START Data records

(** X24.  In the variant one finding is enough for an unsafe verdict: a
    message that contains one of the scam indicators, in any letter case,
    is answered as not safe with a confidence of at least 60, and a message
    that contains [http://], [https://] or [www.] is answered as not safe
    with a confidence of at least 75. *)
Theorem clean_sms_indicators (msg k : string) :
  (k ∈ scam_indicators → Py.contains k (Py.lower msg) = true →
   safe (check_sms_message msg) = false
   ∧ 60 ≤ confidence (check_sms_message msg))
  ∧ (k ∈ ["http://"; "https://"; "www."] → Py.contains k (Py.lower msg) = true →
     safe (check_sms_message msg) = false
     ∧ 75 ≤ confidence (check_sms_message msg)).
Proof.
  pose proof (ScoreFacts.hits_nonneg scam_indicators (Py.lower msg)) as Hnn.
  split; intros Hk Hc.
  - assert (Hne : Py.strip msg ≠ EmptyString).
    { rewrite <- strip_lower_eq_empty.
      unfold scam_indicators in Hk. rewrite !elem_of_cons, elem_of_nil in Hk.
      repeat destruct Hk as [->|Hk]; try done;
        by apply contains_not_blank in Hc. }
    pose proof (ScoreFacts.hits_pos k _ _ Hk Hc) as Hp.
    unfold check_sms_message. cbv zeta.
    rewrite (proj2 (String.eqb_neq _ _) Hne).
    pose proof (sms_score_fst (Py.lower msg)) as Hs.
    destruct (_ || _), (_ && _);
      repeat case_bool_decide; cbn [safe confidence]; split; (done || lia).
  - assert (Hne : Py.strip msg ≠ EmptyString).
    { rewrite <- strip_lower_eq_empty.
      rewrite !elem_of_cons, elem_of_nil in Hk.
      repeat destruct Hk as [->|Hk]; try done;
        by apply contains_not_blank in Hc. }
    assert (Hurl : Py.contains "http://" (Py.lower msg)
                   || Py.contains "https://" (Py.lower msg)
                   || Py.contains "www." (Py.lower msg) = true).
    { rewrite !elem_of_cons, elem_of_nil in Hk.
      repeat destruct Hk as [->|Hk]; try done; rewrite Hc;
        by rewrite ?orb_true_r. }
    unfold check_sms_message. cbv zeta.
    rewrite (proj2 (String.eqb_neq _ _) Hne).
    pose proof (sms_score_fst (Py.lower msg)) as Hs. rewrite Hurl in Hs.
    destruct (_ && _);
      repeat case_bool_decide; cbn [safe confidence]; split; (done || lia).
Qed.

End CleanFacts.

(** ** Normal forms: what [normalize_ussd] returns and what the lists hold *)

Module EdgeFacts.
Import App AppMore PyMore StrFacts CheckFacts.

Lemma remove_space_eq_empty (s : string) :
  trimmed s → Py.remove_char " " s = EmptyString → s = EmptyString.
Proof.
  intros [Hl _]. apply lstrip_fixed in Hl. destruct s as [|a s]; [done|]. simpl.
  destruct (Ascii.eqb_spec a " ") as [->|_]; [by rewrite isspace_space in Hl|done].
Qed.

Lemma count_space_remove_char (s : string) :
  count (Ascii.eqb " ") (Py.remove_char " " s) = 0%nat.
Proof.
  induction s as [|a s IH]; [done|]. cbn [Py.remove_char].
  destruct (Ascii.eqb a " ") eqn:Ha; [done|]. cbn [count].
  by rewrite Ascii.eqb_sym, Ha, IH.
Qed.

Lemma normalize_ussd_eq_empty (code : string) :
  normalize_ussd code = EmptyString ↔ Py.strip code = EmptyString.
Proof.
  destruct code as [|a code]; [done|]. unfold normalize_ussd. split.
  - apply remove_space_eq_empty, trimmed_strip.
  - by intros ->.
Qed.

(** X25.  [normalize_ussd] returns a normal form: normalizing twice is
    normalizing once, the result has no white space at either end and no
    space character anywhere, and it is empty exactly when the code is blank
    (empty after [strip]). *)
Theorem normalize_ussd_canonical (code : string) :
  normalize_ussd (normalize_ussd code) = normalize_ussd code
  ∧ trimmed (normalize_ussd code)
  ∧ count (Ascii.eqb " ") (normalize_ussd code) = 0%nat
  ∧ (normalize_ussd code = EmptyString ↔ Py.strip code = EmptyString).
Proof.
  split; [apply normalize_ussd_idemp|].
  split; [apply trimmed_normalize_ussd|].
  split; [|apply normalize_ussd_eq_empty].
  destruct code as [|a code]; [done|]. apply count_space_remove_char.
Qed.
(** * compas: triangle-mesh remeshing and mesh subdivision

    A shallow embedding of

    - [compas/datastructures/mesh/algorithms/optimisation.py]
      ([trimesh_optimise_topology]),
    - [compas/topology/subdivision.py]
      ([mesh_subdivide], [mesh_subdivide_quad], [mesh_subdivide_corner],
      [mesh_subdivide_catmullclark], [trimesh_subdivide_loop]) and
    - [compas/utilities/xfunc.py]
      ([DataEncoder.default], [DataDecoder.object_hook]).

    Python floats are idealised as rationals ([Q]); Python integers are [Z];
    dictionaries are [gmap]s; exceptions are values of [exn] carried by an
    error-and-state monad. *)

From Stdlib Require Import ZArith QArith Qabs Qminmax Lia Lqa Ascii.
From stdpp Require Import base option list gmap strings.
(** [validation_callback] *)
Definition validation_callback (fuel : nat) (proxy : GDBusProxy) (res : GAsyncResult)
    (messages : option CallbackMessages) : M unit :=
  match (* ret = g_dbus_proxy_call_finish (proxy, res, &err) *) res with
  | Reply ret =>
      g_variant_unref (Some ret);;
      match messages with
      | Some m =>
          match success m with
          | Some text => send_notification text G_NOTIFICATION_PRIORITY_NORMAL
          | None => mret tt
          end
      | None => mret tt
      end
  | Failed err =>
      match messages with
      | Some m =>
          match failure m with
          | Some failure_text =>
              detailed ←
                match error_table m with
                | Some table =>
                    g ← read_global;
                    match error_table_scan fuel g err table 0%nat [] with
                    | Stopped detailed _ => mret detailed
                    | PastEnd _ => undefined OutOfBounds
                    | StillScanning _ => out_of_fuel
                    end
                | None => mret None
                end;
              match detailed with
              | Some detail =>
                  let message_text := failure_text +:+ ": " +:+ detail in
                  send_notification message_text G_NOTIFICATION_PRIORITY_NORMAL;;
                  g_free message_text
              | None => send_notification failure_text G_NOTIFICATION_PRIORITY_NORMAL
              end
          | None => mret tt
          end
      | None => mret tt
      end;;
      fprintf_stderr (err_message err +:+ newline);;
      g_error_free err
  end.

END Data records

§ **Exercise**: An exact, complete copy of the lines above from the one with "A shallow embedding of" through the one with "match failure m with" is the whole answer.

§ **Solved problem**:
    A shallow embedding of

    - [compas/datastructures/mesh/algorithms/optimisation.py]
      ([trimesh_optimise_topology]),
    - [compas/topology/subdivision.py]
      ([mesh_subdivide], [mesh_subdivide_quad], [mesh_subdivide_corner],
      [mesh_subdivide_catmullclark], [trimesh_subdivide_loop]) and
    - [compas/utilities/xfunc.py]
      ([DataEncoder.default], [DataDecoder.object_hook]).

    Python floats are idealised as rationals ([Q]); Python integers are [Z];
    dictionaries are [gmap]s; exceptions are values of [exn] carried by an
    error-and-state monad. *)

From Stdlib Require Import ZArith QArith Qabs Qminmax Lia Lqa Ascii.
From stdpp Require Import base option list gmap strings.
(** [validation_callback] *)
Definition validation_callback (fuel : nat) (proxy : GDBusProxy) (res : GAsyncResult)
    (messages : option CallbackMessages) : M unit :=
  match (* ret = g_dbus_proxy_call_finish (proxy, res, &err) *) res with
  | Reply ret =>
      g_variant_unref (Some ret);;
      match messages with
      | Some m =>
          match success m with
          | Some text => send_notification text G_NOTIFICATION_PRIORITY_NORMAL
          | None => mret tt
          end
      | None => mret tt
      end
  | Failed err =>
      match messages with
      | Some m =>
          match failure m with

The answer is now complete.